══ EXTRACTED INFORMATION ══

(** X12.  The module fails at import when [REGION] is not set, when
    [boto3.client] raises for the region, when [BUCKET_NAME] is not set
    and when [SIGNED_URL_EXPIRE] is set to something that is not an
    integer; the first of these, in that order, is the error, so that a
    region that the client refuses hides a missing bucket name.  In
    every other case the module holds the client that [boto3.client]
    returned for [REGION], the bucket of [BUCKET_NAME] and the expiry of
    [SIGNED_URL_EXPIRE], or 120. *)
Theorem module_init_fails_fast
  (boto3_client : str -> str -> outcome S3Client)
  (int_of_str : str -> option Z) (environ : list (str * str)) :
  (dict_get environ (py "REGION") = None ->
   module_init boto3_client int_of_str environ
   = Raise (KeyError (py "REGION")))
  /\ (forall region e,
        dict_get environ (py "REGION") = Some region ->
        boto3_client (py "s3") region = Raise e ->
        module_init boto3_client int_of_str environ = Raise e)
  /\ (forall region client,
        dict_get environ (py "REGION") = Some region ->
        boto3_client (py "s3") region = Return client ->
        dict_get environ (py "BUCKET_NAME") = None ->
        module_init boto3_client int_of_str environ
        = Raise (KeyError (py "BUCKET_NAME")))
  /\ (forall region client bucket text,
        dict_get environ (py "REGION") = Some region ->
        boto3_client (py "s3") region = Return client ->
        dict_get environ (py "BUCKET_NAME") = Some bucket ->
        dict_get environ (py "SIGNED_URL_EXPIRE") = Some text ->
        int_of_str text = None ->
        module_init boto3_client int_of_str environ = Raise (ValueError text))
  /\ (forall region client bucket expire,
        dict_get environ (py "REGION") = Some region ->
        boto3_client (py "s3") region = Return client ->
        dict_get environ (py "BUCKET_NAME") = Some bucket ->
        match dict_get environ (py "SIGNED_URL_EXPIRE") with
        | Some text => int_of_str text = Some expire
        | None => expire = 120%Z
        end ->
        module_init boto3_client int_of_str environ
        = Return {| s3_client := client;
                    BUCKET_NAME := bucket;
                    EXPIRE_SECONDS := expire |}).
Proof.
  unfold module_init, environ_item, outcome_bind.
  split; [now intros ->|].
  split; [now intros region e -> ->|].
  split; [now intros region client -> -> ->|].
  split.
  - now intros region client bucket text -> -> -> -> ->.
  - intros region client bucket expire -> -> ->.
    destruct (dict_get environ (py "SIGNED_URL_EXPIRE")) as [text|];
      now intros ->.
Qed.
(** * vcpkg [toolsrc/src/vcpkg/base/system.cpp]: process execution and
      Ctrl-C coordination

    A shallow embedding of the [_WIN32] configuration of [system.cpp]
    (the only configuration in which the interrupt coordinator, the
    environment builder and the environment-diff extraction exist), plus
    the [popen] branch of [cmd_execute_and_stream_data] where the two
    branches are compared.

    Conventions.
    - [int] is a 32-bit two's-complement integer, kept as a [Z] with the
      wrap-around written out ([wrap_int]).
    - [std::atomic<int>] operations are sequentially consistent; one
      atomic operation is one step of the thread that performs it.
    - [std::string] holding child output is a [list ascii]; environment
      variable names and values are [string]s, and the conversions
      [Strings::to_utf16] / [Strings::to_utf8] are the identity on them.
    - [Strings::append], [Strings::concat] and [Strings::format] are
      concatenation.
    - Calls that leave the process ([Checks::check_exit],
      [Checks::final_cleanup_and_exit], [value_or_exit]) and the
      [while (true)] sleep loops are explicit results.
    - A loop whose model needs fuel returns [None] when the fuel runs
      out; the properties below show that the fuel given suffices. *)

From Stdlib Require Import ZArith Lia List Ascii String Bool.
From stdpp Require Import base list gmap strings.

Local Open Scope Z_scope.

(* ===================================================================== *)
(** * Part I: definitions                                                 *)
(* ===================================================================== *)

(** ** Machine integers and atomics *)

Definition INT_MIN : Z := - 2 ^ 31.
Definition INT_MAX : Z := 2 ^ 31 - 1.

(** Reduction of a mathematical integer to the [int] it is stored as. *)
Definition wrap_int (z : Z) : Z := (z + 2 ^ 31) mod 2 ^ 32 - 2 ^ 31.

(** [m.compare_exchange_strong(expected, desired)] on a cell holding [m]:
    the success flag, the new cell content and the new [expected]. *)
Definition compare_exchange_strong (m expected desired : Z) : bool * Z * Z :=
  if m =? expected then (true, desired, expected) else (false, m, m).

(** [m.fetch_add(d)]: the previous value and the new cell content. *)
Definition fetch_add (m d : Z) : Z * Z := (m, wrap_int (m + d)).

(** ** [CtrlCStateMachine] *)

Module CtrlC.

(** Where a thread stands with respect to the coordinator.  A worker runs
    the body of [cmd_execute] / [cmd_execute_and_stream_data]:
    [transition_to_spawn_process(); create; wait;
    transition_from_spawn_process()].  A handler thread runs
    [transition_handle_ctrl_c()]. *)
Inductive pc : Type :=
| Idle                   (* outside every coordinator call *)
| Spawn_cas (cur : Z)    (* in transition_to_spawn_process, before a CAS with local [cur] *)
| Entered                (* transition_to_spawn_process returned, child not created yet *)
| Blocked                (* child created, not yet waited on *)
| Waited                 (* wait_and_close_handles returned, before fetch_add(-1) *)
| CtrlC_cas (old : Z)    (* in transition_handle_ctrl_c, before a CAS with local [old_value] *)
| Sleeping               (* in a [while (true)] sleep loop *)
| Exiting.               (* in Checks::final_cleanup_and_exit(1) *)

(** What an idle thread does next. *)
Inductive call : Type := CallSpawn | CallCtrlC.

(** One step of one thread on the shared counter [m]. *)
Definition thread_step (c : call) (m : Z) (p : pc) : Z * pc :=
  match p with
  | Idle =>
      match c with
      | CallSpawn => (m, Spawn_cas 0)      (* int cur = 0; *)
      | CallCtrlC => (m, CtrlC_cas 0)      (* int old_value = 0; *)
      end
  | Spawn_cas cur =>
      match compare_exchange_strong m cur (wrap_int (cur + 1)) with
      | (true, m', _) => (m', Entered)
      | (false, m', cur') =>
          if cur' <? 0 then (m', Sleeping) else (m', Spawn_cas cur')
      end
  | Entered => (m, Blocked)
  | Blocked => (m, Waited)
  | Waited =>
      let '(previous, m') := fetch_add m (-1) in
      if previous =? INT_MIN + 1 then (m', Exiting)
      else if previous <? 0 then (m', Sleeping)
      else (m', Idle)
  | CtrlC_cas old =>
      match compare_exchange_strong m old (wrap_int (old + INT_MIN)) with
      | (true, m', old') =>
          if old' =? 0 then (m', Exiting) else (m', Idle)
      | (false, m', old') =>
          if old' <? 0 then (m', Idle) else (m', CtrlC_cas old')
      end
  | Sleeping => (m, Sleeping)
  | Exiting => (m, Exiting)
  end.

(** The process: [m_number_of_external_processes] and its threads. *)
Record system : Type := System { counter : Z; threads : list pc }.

═══
══ EXTRACTED INFORMATION ══

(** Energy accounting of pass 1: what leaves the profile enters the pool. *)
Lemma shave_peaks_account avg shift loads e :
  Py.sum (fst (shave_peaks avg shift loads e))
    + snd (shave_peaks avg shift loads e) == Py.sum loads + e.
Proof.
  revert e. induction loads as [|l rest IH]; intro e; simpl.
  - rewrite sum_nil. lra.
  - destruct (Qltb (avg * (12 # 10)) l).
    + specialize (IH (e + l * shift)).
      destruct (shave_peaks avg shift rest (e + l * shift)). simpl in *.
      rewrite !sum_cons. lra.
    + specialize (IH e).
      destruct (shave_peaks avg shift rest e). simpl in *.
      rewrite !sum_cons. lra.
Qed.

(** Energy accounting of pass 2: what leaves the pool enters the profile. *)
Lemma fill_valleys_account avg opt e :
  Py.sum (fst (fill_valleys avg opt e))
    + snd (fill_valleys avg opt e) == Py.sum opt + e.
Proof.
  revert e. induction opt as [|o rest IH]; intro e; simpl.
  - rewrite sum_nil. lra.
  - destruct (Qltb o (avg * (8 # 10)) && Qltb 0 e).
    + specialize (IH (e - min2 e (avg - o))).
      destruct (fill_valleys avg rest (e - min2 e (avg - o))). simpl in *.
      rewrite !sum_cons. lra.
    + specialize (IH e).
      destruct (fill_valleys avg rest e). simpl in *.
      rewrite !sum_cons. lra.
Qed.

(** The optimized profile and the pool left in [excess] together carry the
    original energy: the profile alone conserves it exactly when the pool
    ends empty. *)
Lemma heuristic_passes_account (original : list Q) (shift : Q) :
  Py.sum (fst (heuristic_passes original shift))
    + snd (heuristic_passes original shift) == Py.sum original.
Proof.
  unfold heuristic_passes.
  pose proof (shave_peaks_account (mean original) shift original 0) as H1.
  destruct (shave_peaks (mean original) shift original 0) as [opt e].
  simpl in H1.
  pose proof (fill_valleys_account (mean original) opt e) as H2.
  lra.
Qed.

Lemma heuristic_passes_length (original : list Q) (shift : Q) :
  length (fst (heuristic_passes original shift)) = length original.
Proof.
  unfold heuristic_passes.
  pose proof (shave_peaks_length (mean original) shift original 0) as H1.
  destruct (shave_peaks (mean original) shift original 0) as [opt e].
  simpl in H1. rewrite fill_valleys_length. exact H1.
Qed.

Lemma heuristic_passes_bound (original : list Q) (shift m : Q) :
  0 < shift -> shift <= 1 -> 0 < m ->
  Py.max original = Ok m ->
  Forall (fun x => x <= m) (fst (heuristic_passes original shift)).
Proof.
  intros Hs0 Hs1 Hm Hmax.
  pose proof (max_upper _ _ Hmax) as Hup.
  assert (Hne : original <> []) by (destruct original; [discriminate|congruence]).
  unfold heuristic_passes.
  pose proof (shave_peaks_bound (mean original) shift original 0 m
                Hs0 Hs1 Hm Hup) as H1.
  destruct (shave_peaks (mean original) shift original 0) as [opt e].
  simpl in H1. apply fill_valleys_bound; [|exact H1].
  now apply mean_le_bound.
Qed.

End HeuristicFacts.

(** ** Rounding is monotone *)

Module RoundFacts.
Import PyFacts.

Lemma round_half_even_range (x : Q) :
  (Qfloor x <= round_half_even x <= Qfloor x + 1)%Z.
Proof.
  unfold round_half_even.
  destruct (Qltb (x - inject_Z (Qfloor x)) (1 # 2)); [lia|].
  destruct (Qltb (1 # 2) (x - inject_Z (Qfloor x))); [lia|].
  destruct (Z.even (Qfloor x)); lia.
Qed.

═══

## WHAT TO DO:
Which lines of the records contain the word "fuel"? Copy each of them.

## EXERCISE RESULT:
    - A loop whose model needs fuel returns [None] when the fuel runs
      out; the properties below show that the fuel given suffices. *)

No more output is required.